If you recently lost a family member or close friend, you may have many difficult choices to make regarding funeral planning. You need to decide who will write the eulogy for the memorial service. You may be looking for funeral poems to use on the back of the program. It may also be your responsibility to find funeral prayers the officiant can read during the service.
One of the most critical parts of a funeral is the readings that you choose to share with those assembled. The texts are much more than simple funeral quotes— they should share your loved one's philosophies and beliefs, and reflect their meaning and purpose of life.

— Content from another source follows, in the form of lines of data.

(* ===== verification/SidProofs.v ===== *)
(** * The association of ids and SIDs (acls.c)

    What the operations of [Sid.v] do to well-formed SIDs ([is_sid]); what the mapping
    file is turned into; an id that has a SID is found again by it. *)
From S2P Require Import Prelude Libc Fields Cond Sid.

Lemma at_ptr_app (a b : bytes) p : p = zlen a -> at_ptr (a ++ b) p = b.
Proof. intros ->. pose proof (zlen_nonneg a). unfold at_ptr. destruct (Z.ltb_spec (zlen a) 0); [lia|]. by rewrite drop_app_length' by (unfold zlen; lia). Qed.

(** ** SIDs as values *)
(** A complete SID: as many bytes as its count says. *)
Definition is_sid (s : bytes) : Prop :=
  Forall byte_ok s /\ exists c, rd s 1 = Ret c /\ zlen s = c * 4 + 8.

Lemma is_sid_size s : is_sid s -> 8 <= zlen s < 2 ^ 11.
Proof.
  intros (Hb & c & Hc & Hz). apply rd_lookup in Hc as [_ Hc]. pose proof (Forall_lookup_1 _ _ _ _ Hb Hc) as H. unfold byte_ok in H. lia.
Qed.

Lemma sid_size_ok s k : is_sid s -> ntfs_sid_size (s ++ k) = Ret (zlen s).
Proof.
  intros Hs. pose proof (is_sid_size s Hs). destruct Hs as (Hb & c & Hc & Hz). unfold ntfs_sid_size, sub_authority_count.
  rewrite rd_app_l, Hc by lia. cbn [obind]. by rewrite Hz.
Qed.

Lemma sid_size_all s : is_sid s -> ntfs_sid_size s = Ret (zlen s).
Proof. intros Hs. pose proof (sid_size_ok s [] Hs) as H. by rewrite app_nil_r in H. Qed.

(** Two SIDs are equal when they are equal as values, whatever is behind them. *)
Lemma same_sid_ok s t k k' : is_sid s -> is_sid t -> ntfs_same_sid (s ++ k) (t ++ k') = Ret (bool_decide (s = t)).
Proof.
  intros Hs Ht. unfold ntfs_same_sid. rewrite !sid_size_ok by done. cbn [obind o_and]. unfold o_and. cbn [obind].
  destruct (Z.eqb_spec (zlen t) (zlen s)) as [E|E].
  2:{ rewrite bool_decide_false; [done|]. by intros ->. }
  unfold memcmp. replace (Z.to_nat (zlen s)) with (length s) by (unfold zlen; lia).
  rewrite memcmp_loop_ok by (first [by apply Hs | by apply Ht | unfold zlen in E; lia]). cbn [obind]. f_equal.
  destruct (decide (s = t)) as [->|Hne]; [by rewrite bool_decide_true|by rewrite bool_decide_false].
Qed.

Lemma same_sid_all s t : is_sid s -> is_sid t -> ntfs_same_sid s t = Ret (bool_decide (s = t)).
Proof. intros Hs Ht. pose proof (same_sid_ok s t [] [] Hs Ht) as H. by rewrite !app_nil_r in H. Qed.

Lemma copy_sid_ok s : is_sid s -> zlen s <= 40 -> copy_sid s = Ret (s ++ replicate (Z.to_nat (40 - zlen s)) 0).
Proof.
  intros Hs Hz. pose proof (is_sid_size s Hs). unfold copy_sid. rewrite sid_size_all by done. cbn [obind].
  rewrite memcpy_spec by (rewrite ?zlen_replicate; lia). f_equal. unfold splice. change (Z.to_nat 0) with O. cbn [take app Nat.add].
  rewrite sub_all, drop_replicate, take_0. cbn [app]. do 2 f_equal. unfold zlen in *. lia.
Qed.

Jump ahead to these sections:
- Funeral Readings for Mom or Dad
- Funeral Readings for a Sibling
- Funeral Readings for a Close Friend
- Secular Funeral Readings
- Funeral Readings from Literature and Novels
Here are a variety of reading ideas for a believer and a non-believer. We also included some that may celebrate particular relationships. Some are verses from the Bible, while others are poems or song lyrics. We hope this list helps you plan your loved one's memorial service.

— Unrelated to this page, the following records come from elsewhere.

(** A mapping file that was written with a line for each record gives these records
    back, whatever the sizes of the blocks it is read in. *)
Theorem mapping_file_roundtrip reader rs fuel : Forall record_ok rs -> reads_file reader (file_of rs) -> (2 * length (file_of rs) + 2 <= fuel)%nat ->
  exists items, ntfs_read_mapping reader true fuel = Ret items /\ texts <$> items = rs.
Proof.
  intros Hrs Hr Hf. destruct (read_mapping_ok reader (file_of rs)) with (fuel := fuel) as (items & E & Ht); [|done|done|].
  - clear -Hrs. induction Hrs as [|r rs Hr Hrs IH]; [constructor|]. rewrite file_of_cons. apply Forall_app. split; [destruct r as [[u g] s]; apply Hr|]. by constructor.
  - exists items. split; [done|]. by rewrite Ht, file_of_records.
Qed.

(** Concrete texts and records are checked by computation. *)
Lemma text_checked l : forallb (fun c => (0 <? c) && (c <? 256)) l = true -> Forall text_char l.
Proof. rewrite forallb_forall, List.Forall_forall. intros H c Hc. specialize (H c Hc). unfold text_char, byte_ok. lia. Qed.

Definition record_check (r : bytes * bytes * bytes) : bool :=
  let '(u, g, s) := r in
  forallb (fun c => (0 <? c) && (c <? 256)) (line_of r) && bool_decide (10 ∉ line_of r) && bool_decide (58 ∉ u) && bool_decide (58 ∉ g) && bool_decide (58 ∉ s) &&
  (zlen (line_of r) <=? LINESZ) && negb (is_comment (line_of r)).

Lemma records_checked rs : forallb record_check rs = true -> Forall record_ok rs.
Proof.
  rewrite forallb_forall, List.Forall_forall. intros H r Hr. specialize (H r Hr). destruct r as [[u g] s]. unfold record_check in H.
  repeat (apply andb_true_iff in H as [H ?]). split; [by apply text_checked|]. split_and!; try (by eapply bool_decide_eq_true); [lia|]. by apply negb_true_iff.
Qed.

Virtual funeral tip: If you're having a virtual funeral using a service like GatheringUs, you can still share your readings with your online guests. Coordinate with your planning team, make sure you have the right mics and speakers, and send online guests digital funeral programs with the readings included.
Share your final wishes, just in case.
Create a free Cake end-of-life planning profile and instantly share your health, legal, funeral, and legacy decisions with a loved one.
Funeral Readings for Mom or Dad
Your parents were important to you, and special consideration should be made when picking out readings for your mom or dad’s funeral. Instead of reflecting on your personal beliefs, the funeral readings should reflect those of your parent.
In fact, while looking through your parent's belongings, you may find verses or poems that they chose for such an occasion.
1. Isaiah 57:15
For this is what the high and exalted One says— he who lives forever, whose name is holy: "I live in a high and holy place, but also with the One who is contrite and lowly in spirit, to revive the spirit of the lowly and to revive the heart of the contrite.”
This promise of heaven as a "high and holy place," may comfort those mourning the loss of your parent.
2. John 11:25-26
Jesus said to her, "I am the resurrection and the life. ‘The one who believes in me will live, even though they die; and whoever lives by believing in me will never die.”
This verse from the book of John tells believers about the promise of eternal life.
3. "Do Not Stand at My Grave and Weep" by Mary Elizabeth Frye
A housewife living in Baltimore wrote this well-known poem. She was not a renowned poet, but people often recite her comforting words at end-of-life celebrations.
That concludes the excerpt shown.